__What the task requires__. Please copy out each line of the entries in which "Inductive" appears.

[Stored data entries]
----------------------------------------
Lemma handle_turn_agrees_witness :
  lock_held 7 (world_of (fresh office)) = false /\
  let s' := snd (handle_turn ascii_lower plain_only calm (gives (py "thread_N")) 7
                   (py "hola") (fresh office)) in
  (creations (world_of s') <= S (creations (world_of (fresh office))))%nat /\
  match get_thread_id 7 (world_of s'), all_bots (mgr (world_of s')) with
  | Some (c :: tid), (_ :: _, _) :: _ => first_handle 7 (world_of s') = Some (c :: tid)
  | _, _ => events s' = events (fresh office)
  end.
Proof.
  split; [vm_compute; reflexivity |].
  apply (handle_turn_agrees ascii_lower plain_only calm (gives (py "thread_N")) 7
           (py "hola") (fresh office)).
  vm_compute. reflexivity.
Defined.

Lemma handle_turn_records_undelivered_witness :
  lock_held 7 (world_of (fresh office)) = false /\
  (forall tr done a m, refusing tr done a <> Err (BaseException m)) /\
  exists evs more,
    events (snd (handle_turn ascii_lower refusing calm (gives (py "thread_N")) 7
                   (py "hola") (fresh office))) = events (fresh office) ++ evs /\
    first_history (world_of (snd (handle_turn ascii_lower refusing calm
                                    (gives (py "thread_N")) 7 (py "hola")
                                    (fresh office))))
      = first_history (world_of (fresh office)) ++ more /\
    (said more = deliveries evs \/ deliveries evs = [busy_notice] /\ more = []).
Proof.
  split; [vm_compute; reflexivity |].
  split; [intros tr done a m; discriminate |].
  apply (handle_turn_records_undelivered ascii_lower refusing calm
           (gives (py "thread_N")) 7 (py "hola") (fresh office)).
  - vm_compute. reflexivity.
  - intros tr done a m. discriminate.
Defined.

Lemma handle_turn_reads_tag_witness :
  handle_turn ascii_lower plain_only calm (gives (py "thread_N")) 7
    (enhanced_message (py "Eva") (py "  hola")) (fresh office) =
  handle_turn ascii_lower plain_only calm (gives (py "thread_N")) 7 (py "hola")
    {| world_of := save_user_info 7 (py "Eva") office; events := [] |}.
Proof.
  apply (handle_turn_reads_tag ascii_lower plain_only calm (gives (py "thread_N")) 7
           (py "Eva") (py "  hola") (fresh office)).
  - vm_compute. discriminate.
  - vm_compute. intuition discriminate.
  - vm_compute. reflexivity.
Defined.
(** * LuxPower Modbus integration: the configuration flow

    A shallow embedding of [custom_components/luxpower_modbus/config_flow.py]
    and of the constants of [custom_components/luxpower_modbus/const.py].

    Python values are a small tagged union, dictionaries are finite maps,
    exceptions are values of a sum type, and the coroutines that talk to the
    network, to the serial line and to Home Assistant are written in a state
    and error monad whose state records the calls that were made. *)

From Stdlib Require Import ZArith NArith List String Ascii Bool Lia.
From Stdlib.Strings Require Import Byte.
From Stdlib Require Import DecimalString DecimalPos.
From stdpp Require Import base option gmap strings list fin_maps.

Local Open Scope string_scope.
Local Open Scope list_scope.

(** ** Python values *)

(** A Python [str] is a sequence of Unicode code points. *)
Definition pystr : Type := list N.

(** A Python [bytes] object. *)
Definition bytes : Type := list byte.

(** The values a configuration dictionary holds: [None], [bool], [int]
    and [str]. *)
Inductive pyval : Type :=
| PyNone
| PyBool (b : bool)
| PyInt (z : Z)
| PyStr (s : pystr).

(** The exceptions of the flow.  Every constructor stands for a class that
    derives from [Exception]. *)
Inductive exn : Type :=
| Invalid (msg : string)          (* voluptuous.Invalid *)
| KeyError (key : string)
| ValueError
| TypeError
| AttributeError
| UnicodeEncodeError
| ImportError
| OSError
| OtherException (name : string).

(** The outcome of a Python expression: a value or a raised exception. *)
Inductive result (A : Type) : Type :=
| Ok (a : A)
| Raise (e : exn).
Arguments Ok {A} a.
Arguments Raise {A} e.

Definition result_bind {A B : Type} (r : result A) (k : A -> result B) : result B :=
  match r with
  | Ok a => k a
  | Raise e => Raise e
  end.

(** [except vol.Invalid] and [except Exception]. *)
Definition is_Invalid (e : exn) : bool :=
  match e with
  | Invalid _ => true
  | _ => false
  end.

Definition is_Exception (e : exn) : bool := true.

(** A string literal of the source as a Python [str]. *)
Definition code_points (s : string) : pystr :=
  map N_of_ascii (list_ascii_of_string s).

Definition Str (s : string) : pyval := PyStr (code_points s).

(** The decimal digits of an integer, as [str(int)] prints them. *)
Definition decimal (z : Z) : pystr :=
  code_points (NilZero.string_of_int (Z.to_int z)).

(** [str(value)]. *)
Definition py_str (value : pyval) : pystr :=
  match value with
  | PyNone => code_points "None"
  | PyBool true => code_points "True"
  | PyBool false => code_points "False"
  | PyInt z => decimal z
  | PyStr s => s
  end.

(** The integer a value is when it is an instance of [int] ([bool] is a
    subclass of [int]). *)
Definition int_value (value : pyval) : option Z :=
  match value with
  | PyInt z => Some z
  | PyBool true => Some 1%Z
  | PyBool false => Some 0%Z
  | _ => None
  end.

(** Truth value of an object, as [not x] and [x or y] test it. *)
Definition truthy (value : pyval) : bool :=
  match value with
  | PyNone => false
  | PyBool b => b
  | PyInt z => negb (z =? 0)%Z
  | PyStr s => negb (Nat.eqb (length s) 0)
  end.

Definition py_or (x y : pyval) : pyval := if truthy x then x else y.

Definition pystr_eqb (s t : pystr) : bool := bool_decide (s = t).

(** [a == b]. *)
Definition py_eq (a b : pyval) : bool :=
  match a, b with
  | PyNone, PyNone => true
  | PyStr s, PyStr t => pystr_eqb s t
  | _, _ =>
      match int_value a, int_value b with
      | Some x, Some y => (x =? y)%Z
      | _, _ => false
      end
  end.

(** UTF-8, the default encoding of [str.encode()].  Surrogates cannot be
    encoded; numbers from 0x110000 on are not code points. *)
Definition byte_of_N (n : N) : byte :=
  match Byte.of_N n with
  | Some b => b
  | None => x00
  end.

Definition utf8 (c : N) : option bytes :=
  if (c <? 0x80)%N then Some [byte_of_N c]
  else if (c <? 0x800)%N then
    Some [byte_of_N (0xC0 + c / 64); byte_of_N (0x80 + c mod 64)]
  else if ((0xD800 <=? c) && (c <=? 0xDFFF))%N then None
  else if (c <? 0x10000)%N then
    Some [byte_of_N (0xE0 + c / 4096); byte_of_N (0x80 + (c / 64) mod 64);
          byte_of_N (0x80 + c mod 64)]
  else if (c <? 0x110000)%N then
    Some [byte_of_N (0xF0 + c / 262144); byte_of_N (0x80 + (c / 4096) mod 64);
          byte_of_N (0x80 + (c / 64) mod 64); byte_of_N (0x80 + c mod 64)]
  else None.

Fixpoint encode_utf8 (s : pystr) : option bytes :=
  match s with
  | [] => Some []
  | c :: s' =>
      match utf8 c, encode_utf8 s' with
      | Some b, Some bs => Some (b ++ bs)
      | _, _ => None
      end
  end.

(** [value.encode()]: only [str] has the method. *)
Definition py_encode (value : pyval) : result bytes :=
  match value with
  | PyStr s =>
      match encode_utf8 s with
      | Some b => Ok b
      | None => Raise UnicodeEncodeError
      end
  | _ => Raise AttributeError
  end.

(** The format specification [010d]: sign-aware zero padding to a width of
    ten.  [str] has no format code [d], and [None] accepts no format
    specification. *)
Definition zero_pad (width : nat) (digits : pystr) : pystr :=
  repeat 48%N (width - length digits) ++ digits.

Definition format_010d (value : pyval) : result pystr :=
  match value with
  | PyStr _ => Raise ValueError
  | PyNone => Raise TypeError
  | _ =>
      match int_value value with
      | Some z =>
          if (z <? 0)%Z then Ok (45%N :: zero_pad 9 (decimal (- z)))
          else Ok (zero_pad 10 (decimal z))
      | None => Raise TypeError
      end
  end.

(** ** Dictionaries *)

Abbreviation dict := (gmap string pyval).

(** [d[key]]. *)
Definition getitem (d : dict) (key : string) : result pyval :=
  match d !! key with
  | Some v => Ok v
  | None => Raise (KeyError key)
  end.

(** [d.get(key, fallback)] and [d.get(key)]. *)
Definition get_or (d : dict) (key : string) (fallback : pyval) : pyval :=
  match d !! key with
  | Some v => v
  | None => fallback
  end.

Definition get (d : dict) (key : string) : pyval := get_or d key PyNone.

(** ** const.py *)

Definition CONF_PROTOCOL := "protocol".
Definition PROTOCOL_TCP := Str "tcp".
Definition PROTOCOL_RTU := Str "rtu".

Definition CONF_HOST := "host".
Definition CONF_PORT := "port".

Definition CONF_SERIAL_PORT := "serial_port".
Definition CONF_BAUDRATE := "baudrate".
Definition CONF_PARITY := "parity".
Definition CONF_STOPBITS := "stopbits".
Definition CONF_BYTESIZE := "bytesize".
Definition CONF_SLAVE_ID := "slave_id".

Definition CONF_DONGLE_SERIAL := "dongle_serial".
Definition CONF_INVERTER_SERIAL := "inverter_serial".
Definition CONF_POLL_INTERVAL := "poll_interval".
Definition CONF_ENTITY_PREFIX := "entity_prefix".
Definition CONF_RATED_POWER := "rated_power".
Definition CONF_READ_ONLY := "read_only".
Definition CONF_REGISTER_BLOCK_SIZE := "register_block_size".
Definition CONF_CONNECTION_RETRIES := "connection_retries".
Definition CONF_ENABLE_DEVICE_GROUPING := "enable_device_grouping".

Definition DEFAULT_POLL_INTERVAL : Z := 60.
Definition DEFAULT_ENTITY_PREFIX := Str EmptyString.
Definition DEFAULT_RATED_POWER : Z := 5000.
Definition DEFAULT_READ_ONLY := false.
Definition DEFAULT_PORT : Z := 8000.
Definition DEFAULT_REGISTER_BLOCK_SIZE : Z := 125.
Definition DEFAULT_CONNECTION_RETRIES : Z := 3.
Definition DEFAULT_ENABLE_DEVICE_GROUPING := true.

Definition DEFAULT_BAUDRATE : Z := 19200.
Definition DEFAULT_PARITY := Str "N".
Definition DEFAULT_STOPBITS : Z := 1.
Definition DEFAULT_BYTESIZE : Z := 8.
Definition DEFAULT_SLAVE_ID : Z := 1.

Definition BAUDRATE_OPTIONS : list pyval :=
  [PyInt 9600; PyInt 19200; PyInt 38400; PyInt 57600; PyInt 115200].
Definition PARITY_OPTIONS : list pyval := [Str "N"; Str "E"; Str "O"].
Definition STOPBITS_OPTIONS : list pyval := [PyInt 1; PyInt 2].
Definition BYTESIZE_OPTIONS : list pyval := [PyInt 7; PyInt 8].

Definition RTU_MIN_POLL_INTERVAL : Z := 1.

Definition LEGACY_REGISTER_BLOCK_SIZE : Z := 40.

#[local] Set Warnings "-register-all".

(** ** voluptuous

    The validators the schemas of the flow are built from.  A class used as
    a validator accepts the instances of the class; [Range] accepts the
    numbers between its bounds; [In] accepts what is equal to a member of
    its container; [All] runs its validators one after the other. *)

Inductive validator : Type :=
| vol_str
| vol_int
| vol_bool
| vol_Range (min max : Z)
| vol_In (container : list pyval)
| vol_All (validators : list validator).
Lemma pending_lt s (t : OCRTask.t) :
  consistent Pix s -> In t (pending s) -> (OCRTask.response t < next_call s)%nat.
Proof.
  intros [_ H2 H3] Ht.
  destruct (H2 t Ht) as (_ & c & Hc & _).
  now destruct (H3 _ _ Hc).
Qed.

Lemma submit_consistent (request : ImageRequest.t) s :
  consistent Pix s -> consistent Pix (fst (ProcessImage_submit request s)).
Proof.
  intros Hs. pose proof Hs as [H1 H2 H3].
  set (t := {| OCRTask.request := request; OCRTask.response := next_call s;
               OCRTask.completed := next_call s |}).
  assert (Hp : Permutation (pending (fst (ProcessImage_submit request s)))
                           (t :: pending s)).
  { unfold pending. cbn. fold t. rewrite <- List.app_assoc.
    symmetry. apply Permutation_middle. }
  assert (Hfresh : forall t', In t' (pending s) -> OCRTask.response t' <> next_call s).
  { intros t' Ht'. pose proof (pending_lt s t' Hs Ht'). lia. }
  split.
  - eapply Permutation_NoDup; [symmetry; apply Permutation_map, Hp|].
    cbn. constructor; [|exact H1].
    intros Hin. apply in_map_iff in Hin as (t' & Heq & Ht').
    now apply (Hfresh t' Ht').
  - intros t' Ht'. apply (Permutation_in _ Hp) in Ht' as [<-|Ht'].
    + split; [reflexivity|]. cbn. rewrite lookup_insert_eq.
      eexists. split; [reflexivity|]. now split.
    + cbn. rewrite lookup_insert_ne by (symmetry; now apply Hfresh).
      now apply H2.
  - intros a c. cbn. destruct (decide (next_call s = a)) as [<-|Hne].
    + rewrite lookup_insert_eq. intros [= <-]. cbn. split; [lia|discriminate].
    + rewrite lookup_insert_ne by exact Hne. intros Hc.
      destruct (H3 a c Hc) as [Hlt Hans]. split; [lia|exact Hans].
Qed.

Lemma take_consistent (w : nat) s :
  consistent Pix s -> consistent Pix (fst (step (Take (Pix:=Pix) w) s)).
Proof.
  intros Hs. cbn [step].
  destruct (worker_take_cases w (thread_pool s))
    as [(t & rest & Hl & Ht & ->)|[(Hl & _ & ->)| ->]]; cbn [fst];
    apply (consistent_perm s); try reflexivity; try exact Hs; unfold pending; cbn.
  - destruct (held_insert _ w _ (Processing t) Hl) as (A & B & -> & ->).
    rewrite Ht. cbn. rewrite !List.app_assoc. symmetry.
    apply (Permutation_middle (rest ++ A) B t).
  - destruct (held_insert _ w _ Returned Hl) as (A & B & -> & ->).
    reflexivity.
Qed.
(** C4: [check_experience_match] is false below the minimum; from the
    minimum on it is true when no maximum is set, true when the years are at
    most the maximum plus 2, and false beyond that.  The five worked
    examples hold. *)
Theorem check_experience_match_spec :
  forall (years : Q) (min_required : Z) (max_required : option Z),
    ((years < inject_Z min_required)%Q ->
       check_experience_match years min_required max_required = false)
    /\ ((inject_Z min_required <= years)%Q -> max_required = None ->
          check_experience_match years min_required max_required = true)
    /\ (forall m, (inject_Z min_required <= years)%Q -> max_required = Some m ->
          (years <= inject_Z m + 2)%Q ->
          check_experience_match years min_required max_required = true)
    /\ (forall m, (inject_Z min_required <= years)%Q -> max_required = Some m ->
          (inject_Z m + 2 < years)%Q ->
          check_experience_match years min_required max_required = false)
    /\ check_experience_match 2 1 (Some 3) = true
    /\ check_experience_match (1 # 2) 2 (Some 5) = false
    /\ check_experience_match 5 2 (Some 4) = true
    /\ check_experience_match 10 2 (Some 4) = false
    /\ check_experience_match 15 5 None = true.
Proof.
  intros years min_required max_required.
  assert (Hplus : forall m, (inject_Z (m + 2) == inject_Z m + 2)%Q).
  { intros m. rewrite inject_Z_plus. reflexivity. }
  unfold check_experience_match.
  repeat split; try reflexivity.
  - intros Hlt. destruct (Qlt_le_dec years (inject_Z min_required)); [reflexivity | lra].
  - intros Hge ->. destruct (Qlt_le_dec years (inject_Z min_required)); [lra | reflexivity].
  - intros m Hge -> Hle. specialize (Hplus m).
    destruct (Qlt_le_dec years (inject_Z min_required)); [lra |].
    destruct (Qlt_le_dec (inject_Z (m + 2)) years); [lra | reflexivity].
  - intros m Hge -> Hgt. specialize (Hplus m).
    destruct (Qlt_le_dec years (inject_Z min_required)); [lra |].
    destruct (Qlt_le_dec (inject_Z (m + 2)) years); [reflexivity | lra].
Qed.

Section CosineFacts.

Variable np_sqrt : Q -> Q.


End CosineFacts.



(* ================================================================== *)
(** ** The stable descending sort *)
(* ================================================================== *)

Section SortFacts.

Context {A : Type} (key : A -> Q).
----------------------------------------
__Your solution__.
Inductive pyval : Type :=
Inductive exn : Type :=
Inductive result (A : Type) : Type :=
Inductive validator : Type :=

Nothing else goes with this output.